Exercise instructions:
Among the entries, which lines carry the string "validateDeps"? Copy each of them.

Material for this task:
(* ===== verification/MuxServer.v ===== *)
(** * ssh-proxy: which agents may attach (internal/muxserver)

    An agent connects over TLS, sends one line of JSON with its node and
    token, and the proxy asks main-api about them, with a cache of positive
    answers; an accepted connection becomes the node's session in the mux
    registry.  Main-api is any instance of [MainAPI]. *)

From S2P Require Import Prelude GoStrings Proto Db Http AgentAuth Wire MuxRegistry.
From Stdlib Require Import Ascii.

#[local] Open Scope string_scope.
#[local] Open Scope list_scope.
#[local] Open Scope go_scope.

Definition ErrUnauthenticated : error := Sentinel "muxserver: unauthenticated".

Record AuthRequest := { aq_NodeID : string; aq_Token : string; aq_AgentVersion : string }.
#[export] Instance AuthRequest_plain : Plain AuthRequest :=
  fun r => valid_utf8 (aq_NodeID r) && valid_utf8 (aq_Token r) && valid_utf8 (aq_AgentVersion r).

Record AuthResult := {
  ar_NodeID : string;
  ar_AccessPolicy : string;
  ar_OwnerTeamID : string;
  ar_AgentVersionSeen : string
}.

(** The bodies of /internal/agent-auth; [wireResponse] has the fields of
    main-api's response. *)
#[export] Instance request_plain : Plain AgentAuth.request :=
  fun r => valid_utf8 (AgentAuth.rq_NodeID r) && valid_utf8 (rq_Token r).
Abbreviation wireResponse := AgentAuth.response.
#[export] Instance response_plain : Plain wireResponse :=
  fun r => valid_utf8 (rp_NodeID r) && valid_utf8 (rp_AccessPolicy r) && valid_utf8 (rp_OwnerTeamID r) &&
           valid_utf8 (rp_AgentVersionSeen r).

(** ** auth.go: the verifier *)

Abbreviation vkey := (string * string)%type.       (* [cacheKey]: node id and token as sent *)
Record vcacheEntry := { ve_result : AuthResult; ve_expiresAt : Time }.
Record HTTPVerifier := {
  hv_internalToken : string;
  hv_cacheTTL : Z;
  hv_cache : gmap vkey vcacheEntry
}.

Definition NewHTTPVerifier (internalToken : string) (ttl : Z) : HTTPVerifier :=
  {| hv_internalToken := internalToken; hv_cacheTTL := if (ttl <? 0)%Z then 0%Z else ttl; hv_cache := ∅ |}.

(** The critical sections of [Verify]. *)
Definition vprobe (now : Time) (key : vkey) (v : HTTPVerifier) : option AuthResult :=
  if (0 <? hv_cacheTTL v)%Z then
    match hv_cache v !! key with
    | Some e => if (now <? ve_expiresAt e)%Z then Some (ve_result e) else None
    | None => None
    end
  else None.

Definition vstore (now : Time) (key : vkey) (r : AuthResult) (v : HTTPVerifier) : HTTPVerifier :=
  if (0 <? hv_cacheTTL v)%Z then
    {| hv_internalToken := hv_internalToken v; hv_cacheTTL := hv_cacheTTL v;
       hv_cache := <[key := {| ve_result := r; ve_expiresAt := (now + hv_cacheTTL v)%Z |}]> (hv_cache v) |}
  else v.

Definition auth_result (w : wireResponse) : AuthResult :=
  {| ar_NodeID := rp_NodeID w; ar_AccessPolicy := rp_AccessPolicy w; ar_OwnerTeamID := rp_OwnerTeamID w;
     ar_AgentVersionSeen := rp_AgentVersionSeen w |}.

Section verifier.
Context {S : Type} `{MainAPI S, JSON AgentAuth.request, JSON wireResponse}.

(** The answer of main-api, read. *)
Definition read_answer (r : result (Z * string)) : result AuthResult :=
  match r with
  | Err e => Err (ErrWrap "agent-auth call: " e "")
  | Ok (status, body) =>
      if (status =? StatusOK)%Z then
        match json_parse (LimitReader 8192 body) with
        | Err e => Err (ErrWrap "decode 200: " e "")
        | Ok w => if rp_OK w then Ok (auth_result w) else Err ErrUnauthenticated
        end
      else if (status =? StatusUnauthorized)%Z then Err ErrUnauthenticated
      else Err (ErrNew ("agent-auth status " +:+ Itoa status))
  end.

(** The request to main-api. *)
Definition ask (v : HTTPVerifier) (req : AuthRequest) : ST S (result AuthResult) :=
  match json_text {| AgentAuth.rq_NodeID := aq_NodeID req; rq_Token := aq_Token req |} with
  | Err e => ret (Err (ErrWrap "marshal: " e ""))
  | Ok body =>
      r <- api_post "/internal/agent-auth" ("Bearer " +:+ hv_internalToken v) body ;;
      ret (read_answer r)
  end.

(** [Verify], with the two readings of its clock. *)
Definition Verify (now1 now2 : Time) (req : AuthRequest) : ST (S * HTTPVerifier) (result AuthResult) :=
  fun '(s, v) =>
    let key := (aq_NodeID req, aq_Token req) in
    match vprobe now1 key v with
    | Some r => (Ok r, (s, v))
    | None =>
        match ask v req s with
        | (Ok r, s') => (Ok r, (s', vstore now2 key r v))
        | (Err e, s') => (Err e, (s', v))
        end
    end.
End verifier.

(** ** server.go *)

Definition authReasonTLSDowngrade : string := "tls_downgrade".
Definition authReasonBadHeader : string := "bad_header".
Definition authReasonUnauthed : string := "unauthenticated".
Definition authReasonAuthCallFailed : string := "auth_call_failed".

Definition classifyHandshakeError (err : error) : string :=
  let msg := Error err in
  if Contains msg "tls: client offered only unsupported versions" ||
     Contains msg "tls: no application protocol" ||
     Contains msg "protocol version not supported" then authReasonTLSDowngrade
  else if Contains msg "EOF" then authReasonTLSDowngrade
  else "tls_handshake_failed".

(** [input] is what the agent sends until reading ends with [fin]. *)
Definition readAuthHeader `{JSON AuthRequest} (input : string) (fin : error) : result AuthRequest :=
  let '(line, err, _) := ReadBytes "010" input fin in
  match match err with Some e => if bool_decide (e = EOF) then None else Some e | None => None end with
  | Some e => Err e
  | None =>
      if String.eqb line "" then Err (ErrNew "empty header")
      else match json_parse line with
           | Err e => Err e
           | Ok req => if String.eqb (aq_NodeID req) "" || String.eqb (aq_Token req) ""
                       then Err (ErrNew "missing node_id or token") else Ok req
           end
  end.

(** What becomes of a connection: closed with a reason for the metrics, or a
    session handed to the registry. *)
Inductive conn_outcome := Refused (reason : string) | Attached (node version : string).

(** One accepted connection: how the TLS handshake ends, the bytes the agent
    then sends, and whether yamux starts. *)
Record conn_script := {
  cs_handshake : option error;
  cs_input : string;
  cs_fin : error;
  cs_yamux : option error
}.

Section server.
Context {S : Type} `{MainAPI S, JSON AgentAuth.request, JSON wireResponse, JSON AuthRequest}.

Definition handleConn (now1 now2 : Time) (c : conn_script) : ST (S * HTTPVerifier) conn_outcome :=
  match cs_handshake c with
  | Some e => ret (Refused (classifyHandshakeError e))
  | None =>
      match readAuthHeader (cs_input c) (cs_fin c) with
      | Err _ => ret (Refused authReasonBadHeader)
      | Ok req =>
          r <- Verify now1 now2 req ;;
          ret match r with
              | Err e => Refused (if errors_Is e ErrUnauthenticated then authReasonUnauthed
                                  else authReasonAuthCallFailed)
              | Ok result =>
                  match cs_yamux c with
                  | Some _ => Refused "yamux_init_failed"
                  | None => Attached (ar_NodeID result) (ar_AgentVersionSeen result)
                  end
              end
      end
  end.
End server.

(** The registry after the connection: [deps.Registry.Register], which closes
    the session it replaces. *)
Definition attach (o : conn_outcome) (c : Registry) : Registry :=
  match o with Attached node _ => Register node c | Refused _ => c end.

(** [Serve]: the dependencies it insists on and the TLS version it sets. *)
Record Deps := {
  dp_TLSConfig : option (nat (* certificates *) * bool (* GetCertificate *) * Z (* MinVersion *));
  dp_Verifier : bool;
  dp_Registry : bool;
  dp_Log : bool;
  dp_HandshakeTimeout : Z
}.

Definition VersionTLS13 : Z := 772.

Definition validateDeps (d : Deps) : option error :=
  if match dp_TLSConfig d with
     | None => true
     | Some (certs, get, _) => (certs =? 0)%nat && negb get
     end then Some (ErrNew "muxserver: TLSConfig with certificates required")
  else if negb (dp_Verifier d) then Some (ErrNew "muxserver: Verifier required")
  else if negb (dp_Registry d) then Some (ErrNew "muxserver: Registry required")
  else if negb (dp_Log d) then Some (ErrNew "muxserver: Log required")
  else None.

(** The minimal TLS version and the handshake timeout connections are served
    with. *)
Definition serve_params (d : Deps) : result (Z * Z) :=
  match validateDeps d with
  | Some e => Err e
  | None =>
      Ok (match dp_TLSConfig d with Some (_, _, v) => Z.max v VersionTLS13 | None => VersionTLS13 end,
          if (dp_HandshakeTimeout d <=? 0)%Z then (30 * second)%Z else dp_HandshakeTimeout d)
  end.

Exercise output:
Definition validateDeps (d : Deps) : option error :=
  match validateDeps d with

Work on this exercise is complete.